C’est un peu le hasard qui m’a conduit samedi soir au Grand Manège à Namur voir la Flûte Enchantée par l’Orchestre Royal de Chambre de Wallonie, dirigée par Gabriel Hollander. Monté pour quelques représentations seulement, réparties dans le pays, la production mobilise essentiellement de jeunes chanteurs en début de carrière, à côté de quelques artistes plus aguerris. Dans une ville qui n’a pas de maison d’opéra, une production de ce type fait figure d’événement et la salle était comble.
Parfois, les spectacles un peu moins ambitieux trouvent mieux la vérité d’une œuvre que des productions plus prestigieuses… Ainsi, malgré quelques décalages entre les chanteurs et l’orchestre (celui-ci placé derrière ceux-là, car il n’y a pas de fosse au Grand Manège), l’enthousiasme d’une jeune distribution bien encadrée peut enchanter toute une salle avec peu de moyens : pas de décors, quatre portants et quelques projections suffisent au metteur en scène Eric Gobin pour guider votre imagination jusqu’au pays des songes, la musique de Mozart, qui résiste à tout, fait le reste. Bien sûr, on aurait pu souhaiter un peu plus d’imagination pour la scène du temple, ou pour celle des épreuves du feu et de l’eau, mais dans l’ensemble la vision très cohérente du metteur en scène, grâce aussi à la beauté des éclairages, parvient à s’imposer.
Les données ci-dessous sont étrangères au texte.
Variable fmtOther : string -> Value -> string.
Variable fmtExtra : list Value -> string.
Variable scope : gmap string GoType.
Variable implements : Value -> TypeId -> bool.
Variable implDependentInt : spec_float -> Z.
Variable json_Marshal : list (string * Value) -> list Byte.byte * Value.
Variable json_Unmarshal : list Byte.byte -> GoType -> Value * Value.

(** What the wrapper hands on for a parameter: the bridge value converted
    against the parameter's type, when the conversion gives no error and
    the result has that type. *)
Definition convertedArgument (q : ParamReflectInfo) (v : JsValue)
  : option Value :=
  t ← typeOfParam scope q;
  match jsValueToAny fmtOther fmtExtra implDependentInt json_Marshal
          json_Unmarshal v t with
  | (value, VNil) => if assertType implements value t then Some value else None
  | _ => None
  end.

End ClientReadings.

(** The conversion of a bridge value that is no object against the empty
    interface. *)
Definition scalar (v : JsValue) : option Value :=
  match v with
  | JsBoolean b => Some (VBool b)
  | JsNumber f => Some (VFloat Float64 f)
  | JsString s => Some (VString s)
  | JsFunction _ => Some (VJs v)
  | JsUndefined | JsNull => Some VNil
  | _ => None
  end.

(** The loop of the conversion routine over the properties of an object,
    [conv] converting one property. *)
Fixpoint fillProperties (conv : JsValue -> Value * Value)
    (keys : list (string * JsValue)) (result : list (string * Value))
  : list (string * Value) + Value :=
  match keys with
  | [] => inl result
  | (key, property) :: keys' =>
      match conv property with
      | (value, VNil) => fillProperties conv keys' (assocSet key value result)
      | (_, err) => inr err
      end
  end.

(** The catalog entry at a position, and the fragments of the client
    output of a file (none should the generator panic). *)
Definition entryOf (tree : File) (i : nat) : FuncInfo :=
  default {| OriginalIdentifier := None; Params := []; Results := [] |}
    (catalogOf tree !! i).

Definition clientProgram (tree : File) : list Generated :=
  default [] (clientFragments plainOther plainExtra (catalogOf tree)).

(** The doubles 2 and 3. *)
Definition two : spec_float := S754_finite false 1 1.
Definition three : spec_float := S754_finite false 3 0.

(** The case emitted for the entry at a position of a catalog. *)
Definition caseOf (tree : File) (i : nat) : CaseClause :=
  default {| CaseKey := ""; CaseBody := [] |} (Cases (receiverOf tree) !! i).

(** ** Readings used for the layout of the output *)

(** The declarations an output keeps from the input, and the fragments it
    adds, each in the order of the output. *)
Definition originals (decls : list OutDecl) : list Decl :=
  flat_map (fun d => match d with Original x => [x] | Emitted _ => [] end) decls.

Definition emitted (decls : list OutDecl) : list Generated :=
  flat_map (fun d => match d with Emitted g => [g] | Original _ => [] end) decls.

Definition isImportDecl (d : Decl) : bool :=
  match d with
  | GenDecl IMPORT _ => true
  | _ => false
  end.

Definition isFuncDecl (d : Decl) : bool :=
  match d with
  | FuncDecl _ => true
  | _ => false
  end.

(** The import specifications of a file, in file order. *)
Definition sourceImports (tree : File) : list Spec :=
  flat_map (fun d =>
    match d with
    | GenDecl IMPORT specs => specs
    | _ => []
    end) (Decls tree).

(** The type names of the named parameters of a declaration, one per
    name. *)
Definition paramTypeNames (fn : FuncDeclT) : list string :=
  flat_map (fun f =>
    match Type' f with
    | Ident T => map (fun _ => T) (Names f)
    | _ => []
    end) (default [] (Params_ fn)).

(** The line the client prints when it registers a function. *)
Definition registeredMessage (fn : FuncDeclT) : string :=
  "AGROWS: '" +:+ FuncName fn +:+ "(" +:+
  String.concat ", " (paramTypeNames fn) +:+ ")' function registered".

(** The registrations of the main function of an output. *)
Definition registrations (a : Artifact) : list Registration :=
  flat_map (fun d =>
    match d with
    | Emitted (GClientMain rs) => rs
    | _ => []
    end) (Combined a).

(** What the generators need of a declaration: an identifier for the
    type of every named parameter (client and server) and of every result
    (server). *)
Definition clientReady (fn : FuncDeclT) : bool :=
  forallb (fun f => isIdent (Type' f) || bool_decide (Names f = []))
    (default [] (Params_ fn)).

Definition serverReady (fn : FuncDeclT) : bool :=
  clientReady fn &&
  forallb (fun f => isIdent (Type' f)) (default [] (Results_ fn)).

(** A declaration under its new name, as the server output keeps it. *)
Definition renamed (fn : FuncDeclT) : FuncDeclT :=
  {| Recv := Recv fn; FuncName := "agrows_" +:+ FuncName fn;
     Params_ := Params_ fn; Results_ := Results_ fn;
     Body := Body fn; BodyInner := BodyInner fn |}.
Lemma round_close_1 (x : Q) : Qabs (Py.round x 1 - x) <= 1 # 20.
Proof.
  unfold Py.round. simpl Py.pow10.
  set (y := x * inject_Z 10).
  pose proof (Qfloor_le y) as Hlo. pose proof (Qlt_floor y) as Hhi.
  rewrite inject_Z_plus in Hhi. change (inject_Z 1) with 1 in Hhi.
  assert (Hy : x == y * (1 # 10)).
  { unfold y. change (inject_Z 10) with 10. field. }
  apply Qabs_Qle_condition.
  destruct (Py.ltb (y - inject_Z (Qfloor y)) (1 # 2)) eqn:E1.
  - apply ltb_true in E1. rewrite (Qmake_Qdiv (Qfloor y) 10).
    change (inject_Z 10) with 10. unfold Qdiv. change (/ 10) with (1 # 10).
    split; lra.
  - apply ltb_false in E1.
    assert (Hup : (Qfloor y + 1 # 10) == (inject_Z (Qfloor y) + 1) * (1 # 10)).
    { rewrite (Qmake_Qdiv (Qfloor y + 1) 10), inject_Z_plus.
      change (inject_Z 1) with 1. change (inject_Z 10) with 10.
      unfold Qdiv. change (/ 10) with (1 # 10). reflexivity. }
    destruct (Py.ltb (1 # 2) (y - inject_Z (Qfloor y))) eqn:E2.
    + rewrite Hup. split; lra.
    + apply ltb_false in E2. destruct (Z.even (Qfloor y)).
      * rewrite (Qmake_Qdiv (Qfloor y) 10).
        change (inject_Z 10) with 10. unfold Qdiv.
        change (/ 10) with (1 # 10). split; lra.
      * rewrite Hup. split; lra.
Qed.

End ReportEntryFacts.

Section RoundingFacts.

Import ReportGen.

Lemma round_close_2 (x : Q) : Qabs (Py.round x 2 - x) <= 1 # 200.
Proof.
  unfold Py.round. simpl Py.pow10.
  set (y := x * inject_Z 100).
  pose proof (Qfloor_le y) as Hlo. pose proof (Qlt_floor y) as Hhi.
  rewrite inject_Z_plus in Hhi. change (inject_Z 1) with 1 in Hhi.
  assert (Hy : x == y * (1 # 100)).
  { unfold y. change (inject_Z 100) with 100. field. }
  apply Qabs_Qle_condition.
  destruct (Py.ltb (y - inject_Z (Qfloor y)) (1 # 2)) eqn:E1.
  - apply ltb_true in E1. rewrite (Qmake_Qdiv (Qfloor y) 100).
    change (inject_Z 100) with 100. unfold Qdiv. change (/ 100) with (1 # 100).
    split; lra.
  - apply ltb_false in E1.
    assert (Hup : (Qfloor y + 1 # 100)
                  == (inject_Z (Qfloor y) + 1) * (1 # 100)).
    { rewrite (Qmake_Qdiv (Qfloor y + 1) 100), inject_Z_plus.
      change (inject_Z 1) with 1. change (inject_Z 100) with 100.
      unfold Qdiv. change (/ 100) with (1 # 100). reflexivity. }
    destruct (Py.ltb (1 # 2) (y - inject_Z (Qfloor y))) eqn:E2.
    + rewrite Hup. split; lra.
    + apply ltb_false in E2. destruct (Z.even (Qfloor y)).
      * rewrite (Qmake_Qdiv (Qfloor y) 100).
        change (inject_Z 100) with 100. unfold Qdiv.
        change (/ 100) with (1 # 100). split; lra.
      * rewrite Hup. split; lra.
Qed.
(** * iron-session: sealed, cookie-backed session storage

    A shallow embedding of [src/index.ts] (classes [IronStore] and
    [IronSession] with their helper functions) and the properties of the
    sealed-session lifecycle proved about it.

    Modelling conventions.
    - JavaScript numbers that the code handles (time-to-live, max-age, clock
      readings) are integers in the exactly representable range and are
      modelled as [Z]; [NaN] and fractions are outside the model.
    - Strings are [string]; the [length] of a string counts its characters.
    - A JavaScript object used as a dictionary is a [gmap string _] of its own
      properties, read through its prototype: the members of
      [Object.prototype] are visible under their names on every plain
      object, and an assignment to [__proto__] goes to the accessor of
      [Object.prototype], not to an own property. [Object.prototype] is the
      one of a fresh realm (nothing has been added to it or removed). The
      numeric-looking property name in [{ 1: secret }] is the string key
      "1", as property names of JavaScript objects are strings.
    - Thrown values are explicit: every operation returns an [outcome].
    - [clone] is the identity: values of the embedding are immutable, so
      no aliasing between the bag and the values handed in or out exists.
    - The sealing primitive ([Iron.seal], [Iron.unseal], [Iron.defaults]) and
      the cookie codec ([cookie.serialize], [cookie.parse]) are external
      collaborators; they are parameters of the development. *)

From Stdlib Require Import ZArith String Ascii List.
From stdpp Require Import base decidable option list gmap strings pretty countable.

Local Open Scope string_scope.
Local Open Scope Z_scope.
Local Open Scope list_scope.
(** * Verification of the realtime client [SocketService] (src/lib/socket.ts)

    The development embeds the class [SocketService] of [src/lib/socket.ts]
    together with the part of the browser platform that it drives: WebSocket
    objects, EventSource objects, the timer queue and the JSON codec.  Each
    method of the class and each event handler it installs is a function on
    an explicit world state; the event loop is a partial step function.

    Not modelled: console output, the field [fallbackToPolling], which the
    class initialises and never reads, and the limits of the platform's
    resources (memory, stack depth).  Listeners are external code: the
    model has them return or throw, see [callback]. *)

From Stdlib Require Import ZArith NArith Ascii String List Bool Lia.
From Stdlib Require SpecFloat.
From stdpp Require Import gmap strings list.

Set Warnings "-register-all".

Local Open Scope string_scope.
Local Open Scope Z_scope.
Local Open Scope list_scope.

(** ** Data exchanged over the transports *)

(** A Number is an IEEE 754 binary64 value. *)
Definition number : Type := SpecFloat.spec_float.

Module Number.

Import SpecFloat.

Definition prec : Z := 53.
Definition emax : Z := 1024.

(** The Number nearest to [m * 10 ^ e], ties to even, with the sign [neg];
    the value that the platform gives to a decimal literal.  A literal of
    [10 ^ 309] or more is beyond the largest Number, and one below
    [10 ^ -324] is less than half the smallest. *)
Definition of_decimal (neg : bool) (m : N) (e : Z) : number :=
  match m with
  | N0 => S754_zero neg
  | Npos p =>
      if 309 <=? e then S754_infinity neg
      else if e + Z.of_N (N.size m) <=? -324 then S754_zero neg
      else if 0 <=? e then binary_round prec emax neg (p * Z.to_pos (10 ^ e)) 0
      else
        SFdiv prec emax (S754_finite neg p 0)
          (S754_finite false (Z.to_pos (10 ^ (- e))) 0)
  end.

Definition of_Z (n : Z) : number := binary_normalize prec emax n 0 false.

Definition eqb (x y : number) : bool :=
  match x, y with
  | S754_zero a, S754_zero b => Bool.eqb a b
  | S754_infinity a, S754_infinity b => Bool.eqb a b
  | S754_nan, S754_nan => true
  | S754_finite a m e, S754_finite b m' e' =>
      Bool.eqb a b && Pos.eqb m m' && Z.eqb e e'
  | _, _ => false
  end.

(** ToBoolean of a Number: false for [+0], [-0] and [NaN]. *)
Definition to_boolean (x : number) : bool :=
  match x with
  | S754_zero _ | S754_nan => false
  | _ => true
  end.

(** *** Number::toString

    The decimal digits [s], their count [k] and the exponent [n] are such
    that [s * 10 ^ (n - k)] is a decimal that the platform reads back as
    the same Number, with [k] as small as possible and, among those, [s]
    nearest to the value. *)

(** The value of a positive finite Number as a fraction. *)
Definition fraction_of (m : positive) (e : Z) : Z * Z :=
  if 0 <=? e then (Zpos m * 2 ^ e, 1) else (Zpos m, 2 ^ (- e)).

(** The [n] with [10 ^ (n - 1) <= num / den < 10 ^ n], searched from the
    given [n]. *)
Fixpoint magnitude (fuel : nat) (num den n : Z) : Z :=
  match fuel with
  | O => n
  | S fuel' =>
      if num <? den then magnitude fuel' (num * 10) den (n - 1)
      else if 10 * den <=? num then magnitude fuel' num (den * 10) (n + 1)
      else n
  end.

(** The integer part of [num / den / 10 ^ p]. *)
Definition scaled_floor (num den p : Z) : Z :=
  if 0 <=? p then num / (den * 10 ^ p) else (num * 10 ^ (- p)) / den.

(** Whether [num / den] is nearer to [s * 10 ^ p] than to
    [(s + 1) * 10 ^ p]; in the middle the even one of [s] and [s + 1]
    counts as nearer. *)
Definition nearer_to_lower (num den s p : Z) : bool :=
  let lhs := if 0 <=? p then 2 * num else 2 * num * 10 ^ (- p) in
  let rhs := if 0 <=? p then (2 * s + 1) * 10 ^ p * den else (2 * s + 1) * den in
  match lhs ?= rhs with
  | Lt => true
  | Eq => Z.even s
  | Gt => false
  end.

Fixpoint shortest (fuel : nat) (x : number) (num den n k : Z) : Z * Z :=
  let p := n - k in
  let lo := scaled_floor num den p in
  let hi := lo + 1 in
  let ok (s : Z) := eqb (of_decimal false (Z.to_N s) p) x in
  let pick (s : Z) := if s =? 10 ^ k then (10 ^ (k - 1), n + 1) else (s, n) in
  match fuel with
  | O => pick lo
  | S fuel' =>
      match ok lo, ok hi with
      | true, true => pick (if nearer_to_lower num den lo p then lo else hi)
      | true, false => pick lo
      | false, true => pick hi
      | false, false => shortest fuel' x num den n (k + 1)
      end
  end.

Fixpoint digits_of_pos (fuel : nat) (n : N) (acc : string) : string :=
  match fuel with
  | O => acc
  | S fuel' =>
      let acc' := String (ascii_of_N (48 + n mod 10)) acc in
      if (n / 10 =? 0)%N then acc' else digits_of_pos fuel' (n / 10) acc'
  end.

Definition digits (n : N) : string :=
  digits_of_pos (S (N.to_nat (N.log2 n))) n "".

Fixpoint zeros (n : nat) : string :=
  match n with
  | O => ""
  | S n' => String "0" (zeros n')
  end.

Fixpoint take (n : nat) (s : string) : string :=
  match n, s with
  | S n', String c s' => String c (take n' s')
  | _, _ => ""
  end.

Fixpoint drop (n : nat) (s : string) : string :=
  match n, s with
  | S n', String _ s' => drop n' s'
  | _, _ => s
  end.

(** The text of a positive finite Number from its digits and exponent. *)
Definition format (ds : string) (n : Z) : string :=
  let k := Z.of_nat (String.length ds) in
  if (k <=? n) && (n <=? 21) then ds +:+ zeros (Z.to_nat (n - k))
  else if (0 <? n) && (n <=? 21) then
    take (Z.to_nat n) ds +:+ "." +:+ drop (Z.to_nat n) ds
  else if (-6 <? n) && (n <=? 0) then "0." +:+ zeros (Z.to_nat (- n)) +:+ ds
  else
    let e := n - 1 in
    let exponent :=
      (if e <? 0 then "e-" else "e+") +:+ digits (Z.to_N (Z.abs e)) in
    if k =? 1 then ds +:+ exponent
    else take 1 ds +:+ "." +:+ drop 1 ds +:+ exponent.

Definition to_string (x : number) : string :=
  match x with
  | S754_nan => "NaN"
  | S754_zero _ => "0"
  | S754_infinity neg => if neg then "-Infinity" else "Infinity"
  | S754_finite neg m e =>
      let '(num, den) := fraction_of m e in
      let n := magnitude 800 num den 1 in
      let '(s, n') := shortest 17 (S754_finite false m e) num den n 1 in
      (if neg then "-" else "") +:+ format (digits (Z.to_N s)) n'
  end.

End Number.

Coercion Number.of_Z : Z >-> number.

(** Decoded message data.  An object is the list of its properties in the
    order in which the platform enumerates them. *)
Inductive value : Type :=
| VNull
| VBool (b : bool)
| VNum (n : number)
| VStr (s : string)
| VArr (items : list value)
| VObj (fields : list (string * value)).

(** ** Strings

    A string of the program is a sequence of UTF-16 code units.  It is held
    as the bytes of its UTF-8 encoding, in which a surrogate that has no
    partner is written with three bytes like any other code unit of its
    size, and a surrogate pair with the four bytes of the character it
    stands for.  The text of a frame comes out of the platform's UTF-8
    decoder and holds no surrogate without partner. *)
Module UTF16.

Definition is_high (u : N) : bool := ((55296 <=? u) && (u <=? 56319))%N.
Definition is_low (u : N) : bool := ((56320 <=? u) && (u <=? 57343))%N.

(** The character that a surrogate pair stands for. *)
Definition pair (h l : N) : N := (65536 + (h - 55296) * 1024 + (l - 56320))%N.

Definition utf8 (cp : N) : string :=
  if (cp <? 128)%N then String (ascii_of_N cp) ""
  else if (cp <? 2048)%N then
    String (ascii_of_N (192 + cp / 64))
      (String (ascii_of_N (128 + cp mod 64)) "")
  else if (cp <? 65536)%N then
    String (ascii_of_N (224 + cp / 4096))
      (String (ascii_of_N (128 + (cp / 64) mod 64))
         (String (ascii_of_N (128 + cp mod 64)) ""))
  else
    String (ascii_of_N (240 + cp / 262144))
      (String (ascii_of_N (128 + (cp / 4096) mod 64))
         (String (ascii_of_N (128 + (cp / 64) mod 64))
            (String (ascii_of_N (128 + cp mod 64)) ""))).

(** The bytes so far, with a high surrogate that is still waiting for its
    partner. *)
Definition flush (acc : string) (pending : option N) : string :=
  match pending with
  | Some h => acc +:+ utf8 h
  | None => acc
  end.

(** Appends the code unit [u]. *)
Definition push (acc : string) (pending : option N) (u : N)
  : string * option N :=
  match pending with
  | Some h =>
      if is_low u then (acc +:+ utf8 (pair h u), None)
      else if is_high u then (acc +:+ utf8 h, Some u)
      else (acc +:+ utf8 h +:+ utf8 u, None)
  | None => if is_high u then (acc, Some u) else (acc +:+ utf8 u, None)
  end.

End UTF16.

Module JSON.

(** *** Serialisation, after the platform's [JSON.stringify] *)

Definition hex_digit (n : N) : ascii :=
  ascii_of_N (if (n <? 10)%N then 48 + n else 87 + n).

Definition hex4 (u : N) : string :=
  String (hex_digit (u / 4096))
    (String (hex_digit ((u / 256) mod 16))
       (String (hex_digit ((u / 16) mod 16))
          (String (hex_digit (u mod 16)) ""))).

Definition dquote : ascii := ascii_of_N 34.

Definition quote_char (c : ascii) : string :=
  let n := N_of_ascii c in
  if (n =? 34)%N then String "\" (String dquote "")
  else if (n =? 92)%N then "\\"
  else if (n =? 8)%N then "\b"
  else if (n =? 12)%N then "\f"
  else if (n =? 10)%N then "\n"
  else if (n =? 13)%N then "\r"
  else if (n =? 9)%N then "\t"
  else if (n <? 32)%N then "\u" +:+ hex4 n
  else String c "".

(** The code unit of a surrogate without partner, from the three bytes that
    hold it. *)
Definition lone_surrogate (a b c : ascii) : option N :=
  let x := N_of_ascii a in
  let y := N_of_ascii b in
  let z := N_of_ascii c in
  if ((x =? 237) && (160 <=? y))%N
  then Some (53248 + (y mod 64) * 64 + z mod 64)%N
  else None.

Fixpoint quote_body (s : string) : string :=
  match s with
  | EmptyString => ""
  | String a rest =>
      match rest with
      | String b (String c rest') =>
          match lone_surrogate a b c with
          | Some u => "\u" +:+ hex4 u +:+ quote_body rest'
          | None => quote_char a +:+ quote_body rest
          end
      | _ => quote_char a +:+ quote_body rest
      end
  end.

Definition quote (s : string) : string :=
  String dquote (quote_body s +:+ String dquote "").

(** A Number that is not finite is written [null]. *)
Definition number_to_string (x : number) : string :=
  match x with
  | SpecFloat.S754_finite _ _ _ | SpecFloat.S754_zero _ => Number.to_string x
  | _ => "null"
  end.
A côté de partenaires encore fort verts, la grande découverte de la soirée fut sans conteste la prestation – éblouissante d’engagement et de virtuosité – de Morgane Heyse en Reine de la Nuit, prometteuse d’un très bel avenir dans le rôle. Ses vocalises sont impeccables de justesse et de précision, la voix est percutante à souhait, parfaite dans cet emploi. Très réussi également, le Papageno de Damien Pass s’attira lui aussi les faveurs du public, par son jeu d’acteur très spontané et une grande intelligence du rôle, faveurs qu’il partagea avec Gianna Cañete Gallo en Pamina, très jolie voix au style parfois discutable.
Le reste de la distribution réunissait Joao Terleira, un jeune Tamino à la voix bien timbrée et puissante, mais encore fort monochrome, Marion Bauwens (Papagena) délicieuse de spontanéité, Shadi Torbey (Sarastro) aux grave impressionnant. Pauline Lebbe, Sonia Jacquelin et Aina Callaert cumulaient dans un genre un peu androgyne les rôles des trois dames et des trois garçons, par souci d’économie certainement. Mathis Van Cleynebreugel campait un Monostatos façon mafioso plus efficace scéniquement que vocalement, Kenny Ferreira et Tom Van Bogaert endossant le costume des deux prêtres.
© Lansbergen Bastien
L’Orchestre Royal de Chambre de Wallonie, relégué dans le fond de la scène derrière un tulle, peu sonore et peu en contact avec le plateau, a manqué de couleurs, de transparence et de cette petite touche de feinte désinvolture qu’il faut pour faire pétiller la musique de Mozart. Mais l’enthousiasme de la troupe et sa juvénile ardeur, finalement, contribuèrent à sauver la mise.